Look below for the lines from the one with "split; [| repeat split]." to the one with "v)) v = true).", and copy exactly those lines, both ends included.

*** Opening of Material for this task ***

Lemma Textures_applyParam (p : Vanilla.Param) (v : number) (s st : Vanilla.State) :
  Vanilla.mesh s = Vanilla.mesh st ->
  Vanilla.material s = Vanilla.material st ->
  Vanilla.heap s = Vanilla.heap st ->
  Vanilla.pending s = Vanilla.pending st ->
  Vanilla.settings s = Vanilla.settings st ->
  RefsInOrder st /\ SlotTexturesConfigured st ->
  RefsInOrder (Vanilla_applyParam p v s) /\ SlotTexturesConfigured (Vanilla_applyParam p v s).
Proof.
  intros H1 H2 H3 H4 H5 [Hrefs Hcfg].
  assert (Hmesh : Vanilla.mesh st <> None) by apply Hrefs.
  unfold Vanilla_applyParam.
  destruct p;
    try (apply RefsInOrder_updateMaterial;
         apply (RefsInOrder_fields st); cbn; [congruence | exact H2 | congruence | exact H4
                                             | exact Hrefs]).
  split.
  - apply (RefsInOrder_fields st); cbn; [congruence | exact H2 | congruence | exact H4
                                        | exact Hrefs].
  - apply (SlotTexturesConfigured_fields st); cbn; [exact H2 | exact H3 | | exact Hcfg].
    rewrite H5. reflexivity.
Qed.

Lemma Textures_step (e : Vanilla.Event) (st : Vanilla.State) :
  RefsInOrder st /\ SlotTexturesConfigured st ->
  RefsInOrder (Vanilla_step e st) /\ SlotTexturesConfigured (Vanilla_step e st).
Proof.
  intros [Hrefs Hcfg].
  assert (Hmesh : Vanilla.mesh st <> None) by apply Hrefs.
  destruct e as [s | p v | p v | | | files | type | k | k]; cbn [Vanilla_step].
  - unfold Vanilla.updateGeometry. apply RefsInOrder_updateMaterial.
    apply (RefsInOrder_fields st); cbn; [discriminate | reflexivity .. | exact Hrefs].
  - apply (Textures_applyParam p v _ st); try reflexivity. split; assumption.
  - destruct (isNaN v); [split; assumption |].
    apply (Textures_applyParam p _ _ st); try reflexivity. split; assumption.
  - split; [apply (RefsInOrder_fields st) | apply (SlotTexturesConfigured_fields st)];
      try reflexivity; assumption.
  - split; [apply (RefsInOrder_fields st) | apply (SlotTexturesConfigured_fields st)];
      try reflexivity; assumption.
  - apply Textures_dropFiles.
    split; [apply (RefsInOrder_fields st) | apply (SlotTexturesConfigured_fields st)];
      try reflexivity; assumption.
  - destruct (getSlot type (Vanilla.material st)); [| split; assumption].
    unfold Vanilla_fillSlot. apply RefsInOrder_updateMaterial.
    apply (RefsInOrder_clear type st); vframe; try reflexivity; assumption.
  - destruct (Vanilla.take_nth k (Vanilla.pending st)) as [[load others]|] eqn:Htake;
      [| split; assumption].
    destruct (take_nth_split _ _ _ _ Htake) as (a & b & Hl & ->).
    unfold Vanilla_fillSlot. apply RefsInOrder_updateMaterial.
    apply (RefsInOrder_fill load a b st); vframe; try reflexivity; try assumption.
    apply length_alter.
  - destruct (Vanilla.take_nth k (Vanilla.pending st)) as [[load others]|] eqn:Htake;
      [| split; assumption].
    destruct (take_nth_split _ _ _ _ Htake) as (a & b & Hl & ->).
    split; [| apply (SlotTexturesConfigured_fields st); try reflexivity; assumption].
    destruct Hrefs as (_ & Ha & Hb & Hc & Hd & He).
    assert (Hsub : forall x, In x (a ++ b) -> In x (Vanilla.pending st)).
    { intros x Hx. rewrite Hl. rewrite in_app_iff in *. simpl. tauto. }
    rewrite Hl, map_app in Hd. cbn [List.map] in Hd.
    apply List.NoDup_remove_1 in Hd. rewrite <- map_app in Hd.
    unfold RefsInOrder. cbn. repeat split; try assumption.
    + intros x Hx. apply Hc. apply Hsub. exact Hx.
    + intros x t Hx. apply He. apply Hsub. exact Hx.
Qed.

Lemma Textures_start (bounds : Vanilla.Param -> number * number) :
  RefsInOrder (Vanilla.start bounds) /\ SlotTexturesConfigured (Vanilla.start bounds).
Proof.
  unfold Vanilla.start, Vanilla.updateGeometry.
  match goal with
  | |- context [Vanilla.updateMaterial ?s1] =>
      assert (Hrefs : RefsInOrder s1);
      [| revert Hrefs; generalize s1; intros s Hrefs]
  end.
  - unfold RefsInOrder. cbn. split; [discriminate |].
    split; [intros [] r H; discriminate |].
    split; [intros [] t2 r H; discriminate |].
    split; [intros load [] |]. split; [constructor | intros load type []].
  - destruct (RefsInOrder_updateMaterial s Hrefs) as [Hr Hc].
    split.
    + apply (RefsInOrder_fields (Vanilla.updateMaterial s));
        [rewrite Vanilla_renderTextureSlots_mesh; apply Hr
        | apply Vanilla_renderTextureSlots_material
        | rewrite Vanilla_renderTextureSlots_heap; reflexivity
        | apply Vanilla_renderTextureSlots_pending
        | exact Hr].
    + apply (SlotTexturesConfigured_fields (Vanilla.updateMaterial s));
        [apply Vanilla_renderTextureSlots_material
        | apply Vanilla_renderTextureSlots_heap
        | rewrite Vanilla_renderTextureSlots_settings; reflexivity
        | exact Hc].
Qed.


(** ** The textured mesh of the component-based version *)

Lemma mapConfig_entries (material : MaterialState) :
  MaterialViewer.mapConfig material
  = flat_map (fun type => match getSlot type material with
                          | Some td => [(slotName type, url td)]
                          | None => []
                          end) allSlots.
Proof.
  unfold MaterialViewer.mapConfig. destruct material as [a b c d e f].
  destruct a, b, c, d, e, f; reflexivity.
Qed.

Lemma configured_useTexture (tiling : number) (config : list (string * Url)) :
  MaterialViewer.configureTextures tiling (MaterialViewer.useTexture config)
  = List.map (fun e =>
                (fst e,
                 mkTexture (snd e) RepeatWrapping RepeatWrapping (tiling, tiling)
                           (if String.eqb (fst e) "map" then SRGBColorSpace else NoColorSpace)
                           2))
             config.
Proof.
  unfold MaterialViewer.configureTextures, MaterialViewer.useTexture.
  rewrite List.map_map. reflexivity.
Qed.

Lemma slotName_is_map (type : TextureMapType) :
  (if String.eqb (slotName type) "map" then SRGBColorSpace else NoColorSpace)
  = match type with Tmap => SRGBColorSpace | _ => NoColorSpace end.
Proof. destruct type; reflexivity. Qed.

Lemma mapConfig_keys (material : MaterialState) :
  List.map fst (MaterialViewer.mapConfig material)
  = List.map slotName (List.filter (fun type => truthy (getSlot type material)) allSlots).
Proof.
  unfold MaterialViewer.mapConfig. destruct material as [a b c d e f].
  destruct a, b, c, d, e, f; reflexivity.
Qed.

(** X12. The textured mesh of the component-based version gets one
    texture for each loaded slot and none else: the keys of the textures of
    its material are the names of the slots that hold a file, each once, in
    the order of the slot table; the texture under the name of a slot is
    the one loaded from that slot's object URL, and it repeats in both
    directions as many times as the tiling setting says, in sRGB colour
    space for the albedo slot and in no colour space for the others; the
    displacement scale is the setting. *)
Theorem X12_PBRMeshInternal_textures (material : MaterialState)
        (settings : ViewerSettings ShapeType) :
  let textures :=
    MaterialViewer.textures
      (MaterialViewer.meshMaterial (MaterialViewer.PBRMeshInternal material settings)) in
  List.map fst textures
  = List.map slotName (List.filter (fun type => truthy (getSlot type material)) allSlots)
  /\ (forall key tex,
        In (key, tex) textures ->
        exists type td,
          getSlot type material = Some td
          /\ key = slotName type
          /\ source tex = url td
          /\ wrapS tex = RepeatWrapping
          /\ wrapT tex = RepeatWrapping
          /\ repeat tex = (tiling settings, tiling settings)
          /\ colorSpace tex
             = (match type with Tmap => SRGBColorSpace | _ => NoColorSpace end))
  /\ (forall type td,
        getSlot type material = Some td ->
        exists tex,
          In (slotName type, tex) textures
          /\ source tex = url td
          /\ wrapS tex = RepeatWrapping
          /\ wrapT tex = RepeatWrapping
          /\ repeat tex = (tiling settings, tiling settings)
          /\ colorSpace tex
             = (match type with Tmap => SRGBColorSpace | _ => NoColorSpace end))
  /\ MaterialViewer.displacementScale_prop
       (MaterialViewer.meshMaterial (MaterialViewer.PBRMeshInternal material settings))
     = Some (displacementScale settings).
Proof.
  cbv zeta.
  cbn [MaterialViewer.PBRMeshInternal MaterialViewer.meshMaterial MaterialViewer.textures
       MaterialViewer.displacementScale_prop].
  rewrite configured_useTexture.
  split; [| split; [| split; [| reflexivity]]].
  - rewrite List.map_map. cbn [fst]. apply mapConfig_keys.
  - intros key tex Hin. rewrite mapConfig_entries in Hin.
    apply in_map_iff in Hin as (e & He & Hin).
    apply in_flat_map in Hin as (type & _ & Hin).
    destruct (getSlot type material) as [td|] eqn:Hslot; [| destruct Hin].
    destruct Hin as [<- | []]. cbn [fst snd] in He. injection He as <- <-.
    exists type, td. cbn [source wrapS wrapT repeat colorSpace].
    rewrite slotName_is_map. repeat split; auto.
  - intros type td Hslot.
    exists (mkTexture (url td) RepeatWrapping RepeatWrapping
                      (tiling settings, tiling settings)
                      (match type with Tmap => SRGBColorSpace | _ => NoColorSpace end)
                      2).
    split; [| repeat split].
    apply in_map_iff. exists (slotName type, url td). split.
    + cbn [fst snd]. rewrite slotName_is_map. reflexivity.
    + rewrite mapConfig_entries. apply in_flat_map. exists type.
      split; [destruct type; simpl; tauto |].
      rewrite Hslot. left. reflexivity.
Qed.

(** ** Where the two versions build the same mesh *)



(** ** Removing twice *)


(** ** What the text box stores *)

Ltac q_props :=
  repeat match goal with
         | H : negb _ = true |- _ => apply negb_true_iff in H
         | H : negb _ = false |- _ => apply negb_false_iff in H
         | H : (_ && _) = true |- _ => apply andb_true_iff in H; destruct H
         | H : Qle_bool _ _ = true |- _ => apply Qle_bool_iff in H
         | H : Qle_bool ?a ?b = false |- _ =>
             assert (b < a)%Q
               by (apply Qnot_le_lt; intros HH; apply Qle_bool_iff in HH; congruence);
             clear H
         | |- Qle_bool _ _ = true => apply Qle_bool_iff
         | |- Qeq_bool _ _ = true => apply Qeq_bool_iff
         end.

Lemma clamp_cases (lo hi v : number) :
  num_leb lo hi = true -> isNaN v = false ->
  (num_ltb hi v = true -> num_same (Math_max lo (Math_min hi v)) hi = true)
  /\ (num_ltb v lo = true -> Math_max lo (Math_min hi v) = lo)
  /\ (within (lo, hi) v = true -> num_same (Math_max lo (Math_min hi v)) v = true).
Proof.
  unfold within, Math_max, Math_min.
  destruct lo as [| | lo |], hi as [| | hi |], v as [| | v |]; cbn;
    intros Hb Hv; try discriminate;
    repeat match goal with
           | |- context [Qle_bool ?a ?b] => destruct (Qle_bool a b) eqn:?; cbn
           end;
    (split; [| split]); intros H; try discriminate; try reflexivity;
    q_props; try lra; try (f_equal; lra).
Qed.

Lemma getControl_setControl (p : Vanilla.Param) (c : Vanilla.Control) (cs : Vanilla.Controls) :
  Vanilla.getControl p (Vanilla.setControl p c cs) = c.
Proof. destruct p; reflexivity. Qed.

(** X16. What a text entry stores in the vanilla version, for a slider
    with [min <= max] and an entry that parses to a number: an entry above
    [max] stores [max], an entry below [min] stores [min], an entry within
    the range is stored as it is; the slider is moved to the stored value,
    while the text box is left showing what was typed. *)
Theorem X16_Vanilla_text_entry_is_clamped (st : Vanilla.State) (p : Vanilla.Param)
        (v : number) :
  num_leb (fst (boundsOf st p)) (snd (boundsOf st p)) = true ->
  isNaN v = false ->
  exists st',
    Vanilla.onTextInput p v st = Ok (tt, st')
    /\ (num_ltb (snd (boundsOf st p)) v = true ->
        num_same (Vanilla.getParam p (Vanilla.settings st')) (snd (boundsOf st p)) = true)
    /\ (num_ltb v (fst (boundsOf st p)) = true ->
        Vanilla.getParam p (Vanilla.settings st') = fst (boundsOf st p))
    /\ (within (boundsOf st p) v = true ->
        num_same (Vanilla.getParam p (Vanilla.settings st')) v = true)
    /\ Vanilla.slider_value (Vanilla.getControl p (Vanilla.controlsUI (Vanilla.dom st')))
       = Vanilla.getParam p (Vanilla.settings st')
    /\ Vanilla.input_value (Vanilla.getControl p (Vanilla.controlsUI (Vanilla.dom st')))
       = Vanilla.input_value (Vanilla.getControl p (Vanilla.controlsUI (Vanilla.dom st))).
Proof.
  intros Hb Hv. exists (Vanilla_step (Vanilla.TextInput p v) st).
  split; [exact (Vanilla_handle_step (Vanilla.TextInput p v) st) |].
  cbn [Vanilla_step]. rewrite Hv.
  destruct (clamp_cases _ _ v Hb Hv) as (Hhi & Hlo & Hin).
  set (val := Math_max (fst (boundsOf st p)) (Math_min (snd (boundsOf st p)) v)) in *.
  assert (Hs : Vanilla.settings (Vanilla_applyParam p val (Vanilla.setSliderValue p val st))
               = Vanilla.setParam p val (Vanilla.settings st)).
  { unfold Vanilla_applyParam. destruct p; vframe; reflexivity. }
  assert (Hd : Vanilla.dom (Vanilla_applyParam p val (Vanilla.setSliderValue p val st))
               = Vanilla.dom (Vanilla.setSliderValue p val st)).
  { unfold Vanilla_applyParam. destruct p; vframe; reflexivity. }
  rewrite Hs, Hd, getParam_setParam_same.
  split; [exact Hhi |]. split; [exact Hlo |]. split.
  - destruct (boundsOf st p) as [lo hi]. exact Hin.
  - cbn [Vanilla.setSliderValue Vanilla.with_dom Vanilla.dom Vanilla.controlsUI].
    rewrite getControl_setControl. split; reflexivity.
Qed.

*** Close of Material for this task ***

» Solution for this problem:
    split; [| repeat split].
    apply in_map_iff. exists (slotName type, url td). split.
    + cbn [fst snd]. rewrite slotName_is_map. reflexivity.
    + rewrite mapConfig_entries. apply in_flat_map. exists type.
      split; [destruct type; simpl; tauto |].
      rewrite Hslot. left. reflexivity.
Qed.

(** ** Where the two versions build the same mesh *)



(** ** Removing twice *)


(** ** What the text box stores *)

Ltac q_props :=
  repeat match goal with
         | H : negb _ = true |- _ => apply negb_true_iff in H
         | H : negb _ = false |- _ => apply negb_false_iff in H
         | H : (_ && _) = true |- _ => apply andb_true_iff in H; destruct H
         | H : Qle_bool _ _ = true |- _ => apply Qle_bool_iff in H
         | H : Qle_bool ?a ?b = false |- _ =>
             assert (b < a)%Q
               by (apply Qnot_le_lt; intros HH; apply Qle_bool_iff in HH; congruence);
             clear H
         | |- Qle_bool _ _ = true => apply Qle_bool_iff
         | |- Qeq_bool _ _ = true => apply Qeq_bool_iff
         end.

Lemma clamp_cases (lo hi v : number) :
  num_leb lo hi = true -> isNaN v = false ->
  (num_ltb hi v = true -> num_same (Math_max lo (Math_min hi v)) hi = true)
  /\ (num_ltb v lo = true -> Math_max lo (Math_min hi v) = lo)
  /\ (within (lo, hi) v = true -> num_same (Math_max lo (Math_min hi v)) v = true).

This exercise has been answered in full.